REQUIREMENT —
Would you please transcribe, exactly as written, the lines of the entries below starting at the one that holds "<| uc_waiting_core_response := false |>." and ending at the one that holds "<| uc_nas_sec_non_current_valid := false", both included?

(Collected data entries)
(* ===== verification/RanLink.v ===== *)
(** The behaviour of the RAN transport: the invariant of its reachable states,
    the tick, the receive queues as bounded FIFOs, what is sent, and the instance
    of the adapter's [RanSender] interface.  The model is in [RanTransport.v]. *)

From S2P Require Import Prelude Rls UeTypes RanTransport.

#[local] Set Primitive Projections.

(** ** The invariant of the transport *)

Definition entry_ok (e : ue_ran_rx_entry) : Prop :=
  Z.of_nat (length (rx_data e)) = UE_RAN_RX_PDU_MAX /\ 0 <= rx_len e <= UE_RAN_RX_PDU_MAX.
Record queue_ok (q : rx_ring) : Prop := {
  queue_ring : ring_ok q; queue_entries : Forall entry_ok (q_slots q) }.

Record rt_ok (t : ue_ran_transport_ctx) : Prop := {
  ro_cells : cells_inv t;
  ro_nas : queue_ok (rt_nas_queue t);
  ro_data : queue_ok (rt_data_queue t);
  ro_acks : (length (rt_pending_ack_ids t) <= UE_RAN_PENDING_ACK_MAX)%nat;
  ro_timeout : 0 <= rt_heartbeat_timeout_ms t;
  ro_sti : 0 <= rt_sti t < 2 ^ 64;
  ro_next : 0 <= rt_next_pdu_id t < 2 ^ 32;
  ro_socket : rt_state t <> UE_RAN_TRANSPORT_IDLE -> 0 <= rt_socket_fd t;
  ro_addr : forall i c, cell_at t i c -> 0 < cell_addr_len c <= 128 }.

(** Every cell in use was heard of within the timeout. *)
Definition fresh (t : ue_ran_transport_ctx) (now : Z) : Prop :=
  forall i c, cell_at t i c -> u64 (now - cell_last_seen_ms c) <= rt_heartbeat_timeout_ms t.
Definition engine_send_nas_uplink (ctx : ue_context) (nas_pdu : bytes) (nas_len : Z)
    (integrity_only : bool) : option (Z * ue_context) :=
  if nas_len <=? 0 then Some (-1, ctx) else
  '(pdu, ctx) ← engine_protect ctx nas_pdu nas_len integrity_only;
  match pdu with
  | None => Some (-1, ctx)
  | Some (send_pdu, send_len) =>
    '(rrc_len, rrc_buf) ←
      ue_rrc_encode_ul_info_transfer (Some (replicate nas_tx_size 0)) nas_tx_size
        (Some send_pdu) (Z.to_nat send_len);
    rrc_buf ← rrc_buf;
    if rrc_len <=? 0 then Some (-1, ctx) else
    '(r, t) ← rt_send_nas_pdu sendto (uc_ran ctx) (take (Z.to_nat rrc_len) rrc_buf)
                UE_RRC_CHANNEL_UL_DCCH;
    Some (r, ctx <| uc_ran := t |>)
  end.

(** [nas_len = encode(nas_buf, ...); if (nas_len > 0) engine_send_nas_uplink(...);] *)
Definition engine_send_encoded (ctx : ue_context) (enc : option (Z * option bytes))
    (integrity_only : bool) : option ue_context :=
  '(nas_len, nas_buf) ← enc;
  nas_buf ← nas_buf;
  if 0 <? nas_len
  then '(_, ctx) ← engine_send_nas_uplink ctx nas_buf nas_len integrity_only; Some ctx
  else Some ctx.

(** ['0'] is 48, ['a'] 97, ['A'] 65. *)
Definition hex_nibble (c : Z) : Z :=
  if (48 <=? c) && (c <=? 57) then c - 48
  else if (97 <=? c) && (c <=? 102) then 10 + (c - 97)
  else if (65 <=? c) && (c <=? 70) then 10 + (c - 65)
  else -1.

Fixpoint parse_hex_loop (hex : bytes) (n : nat) : option bytes :=
  match n, hex with
  | O, _ => Some []
  | S n, h :: l :: hex =>
    let hi := hex_nibble h in let lo := hex_nibble l in
    if (hi <? 0) || (lo <? 0) then None
    else out ← parse_hex_loop hex n; Some (u8 ((hi ≪ 4) |. lo) :: out)
  | S _, _ => None
  end.

(** [None] is -1; the callers do not look at [out] then. *)
Definition parse_hex_bytes (hex : bytes) (out_len : nat) : option bytes :=
  if (length hex <?n out_len * 2) then None else parse_hex_loop hex out_len.

Definition engine_reg_type (mm : ue_mm_ctx) : Z :=
  match mm_pending_reg_type mm with
  | UE_MM_REG_INITIAL => 1
  | UE_MM_REG_MOBILITY_UPDATE =>
    match mm_pending_reg_trigger mm with UE_MM_REG_TRIGGER_PERIODIC_UPDATE => 3 | _ => 2 end
  end.

Definition engine_reg_ngksi (ctx : ue_context) : Z :=
  if uc_reg_ngksi_valid ctx && negb (engine_reg_type (uc_mm ctx) =? 1) then uc_reg_ngksi ctx else 7.

(** ** Forgetting *)

Definition engine_reset_rrc_tracking (ctx : ue_context) : ue_context :=
  ctx <| uc_rrc_state := UE_RRC_IDLE |> <| uc_rrc_setup_request_ms := 0 |>
      <| uc_rrc_setup_complete_ms := 0 |> <| uc_post_setup_pdu_count := 0 |>
      <| uc_waiting_core_response := false |>.

Definition engine_clear_nas_identity_context (ctx : ue_context) : ue_context :=
  ctx <| uc_nas_sec := nas_sec_initial |> <| uc_nas_sec_non_current := sec_ctx_zero |>
      <| uc_nas_sec_non_current_valid := false |> <| uc_dl_sec_hdr_valid := false |>
      <| uc_smc_last_valid := false |> <| uc_smc_last_inner_len := 0%nat |>
      <| uc_smc_last_payload_len := 0%nat |>
      <| uc_guti := (replicate 16 0) |> <| uc_guti_len := 0%nat |>
      <| uc_auth_sqn_ms := (replicate 6 0) |> <| uc_auth_sqn_ms_valid := false |>
      <| uc_reg_ngksi := 7 |> <| uc_reg_ngksi_valid := false |> <| uc_t3512_seconds := 0 |>
      <| uc_mm := ((uc_mm ctx) <| mm_last_assigned_guti := [] |>) |>.

Definition engine_clear_sm_runtime (ctx : ue_context) : ue_context :=
  ctx <| uc_sm := ((uc_sm ctx) <| sm_session_id := 0 |> <| sm_ip := ip_zero |> <| sm_pti := 0 |>
                     <| sm_next_pti := 0 |> <| sm_est_retx_count := 0 |>
                     <| sm_establishment_attempt_id := 0 |> <| sm_next_step_deadline_ms := 0 |>
                     <| sm_connect_requested := false |> <| sm_disconnect_requested := false |>) |>.

(** [r1] and [r2] are the random numbers of the new transport identity. *)
Definition engine_forget_network_context (ctx : ue_context) (r1 r2 : Z) : ue_context :=
  let ctx := engine_reset_rrc_tracking ctx in
  let ctx := engine_clear_nas_identity_context ctx in
  let ctx := engine_clear_sm_runtime ctx in
  let ctx := ctx <| uc_ran := (ue_ran_transport_refresh_sti (uc_ran ctx) r1 r2) |> in
  ctx <| uc_up := (ue_up_unbind_session_psi (uc_up ctx) (uc_ims_psi ctx)) |>
      <| uc_ims_pdu_requested := false |> <| uc_ims_pdu_establishing := false |>
      <| uc_ims_pdu_active := false |> <| uc_ims_has_pcscf := false |>
      <| uc_ims_pcscf_ipv4 := [0; 0; 0; 0] |> <| uc_ims_ip := ip_zero |>.

(** ** The adapter on this context *)

Definition with_adapter {R : Type} (ctx : ue_context)
    (f : net_adapter ue_ran_transport_ctx -> option (R * net_adapter ue_ran_transport_ctx))
    : option (R * ue_context) :=
  '(r, n) ← f (NetAdapter (Some (uc_ran ctx)) (Some (uc_nas_sec ctx)));
  t ← g_transport n;
  sec ← g_nas_sec n;
  Some (r, ctx <| uc_ran := t |> <| uc_nas_sec := sec |>).

(** ** 5GMM and 5GSM events *)

Definition on_registration_accept (ctx : ue_context) (event : ue_nas_event) : option ue_context :=
  let ctx := ctx <| uc_waiting_core_response := false |>
                 <| uc_mm := (ue_mm_on_registration_accept (uc_mm ctx)) |> in
  ctx ← (if ev_has_guti event && (0 <?n ev_guti_len event) && (ev_guti_len event <=?n 16) then
           let guti := take (ev_guti_len event) (ev_guti event) in
           let ctx := ctx <| uc_guti := (over guti (uc_guti ctx)) |>
                          <| uc_guti_len := (ev_guti_len event) |>
                          <| uc_mm := ((uc_mm ctx)
                               <| mm_last_assigned_guti := (concat (hex2 <$> take 15 guti)) |>) |> in
           engine_send_encoded ctx
             (ue_nas_encode_registration_complete (Some (replicate 16 0)) 16) false
         else Some ctx);
  Some (if ev_has_t3512 event then ctx <| uc_t3512_seconds := (ev_t3512_seconds event) |> else ctx).

Definition on_registration_reject (ctx : ue_context) (event : ue_nas_event) : ue_context :=
  let c := ev_mm_cause event in
  let cause := if c =? 3 then UE_MM_REG_REJECT_ILLEGAL_UE
               else if c =? 11 then UE_MM_REG_REJECT_PLMN_NOT_ALLOWED
               else if c =? 12 then UE_MM_REG_REJECT_TA_NOT_ALLOWED
               else UE_MM_REG_REJECT_CONGESTION in
  ctx <| uc_waiting_core_response := false |>
      <| uc_mm := (ue_mm_on_registration_reject (uc_mm ctx) cause) |>.

Definition send_sm_status (ctx : ue_context) (event : ue_nas_event) : option ue_context :=
  engine_send_encoded ctx
    (ue_nas_encode_sm_status (Some (replicate 16 0)) 16 (ev_psi event) (ev_pti event) 0x62) false.

Definition is_ims_transaction (ctx : ue_context) (event : ue_nas_event) : bool :=
  uc_ims_pdu_establishing ctx && (ev_psi event =? uc_ims_psi ctx) && (ev_pti event =? uc_ims_pti ctx).

(** The internal IMS session is established. *)
Definition on_ims_accept (ctx : ue_context) (event : ue_nas_event) : ue_context :=
  let ip := uc_ims_ip ctx in
  let ip := if ev_has_pdu_address event && (ev_pdu_addr_type event =? 1)
            then ip <| ip_ipv4_addr := (ev_ipv4_addr event) |> else ip in
  let ip := if ev_has_dns event then ip <| ip_dns1 := (ev_dns_ipv4 event) |> else ip in
  let ctx := if ev_has_pcscf event
             then ctx <| uc_ims_pcscf_ipv4 := (ev_pcscf_ipv4 event) |> <| uc_ims_has_pcscf := true |>
             else ctx in
  let ip := ip <| ip_mtu := if ip_mtu ip =? 0 then 1500 else ip_mtu ip |> in
  ctx <| uc_ims_ip := ip |> <| uc_ims_pdu_establishing := false |> <| uc_ims_pdu_active := true |>
      <| uc_up := (ue_up_bind_session_ex (uc_up ctx) (uc_ran ctx) (ev_psi event) (Some (str "ims"))
                     (Some (str "ipv4")) (Some ip) false).2 |>.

ANSWER SPACE —
      <| uc_waiting_core_response := false |>.

Definition engine_clear_nas_identity_context (ctx : ue_context) : ue_context :=
  ctx <| uc_nas_sec := nas_sec_initial |> <| uc_nas_sec_non_current := sec_ctx_zero |>
      <| uc_nas_sec_non_current_valid := false |> <| uc_dl_sec_hdr_valid := false |>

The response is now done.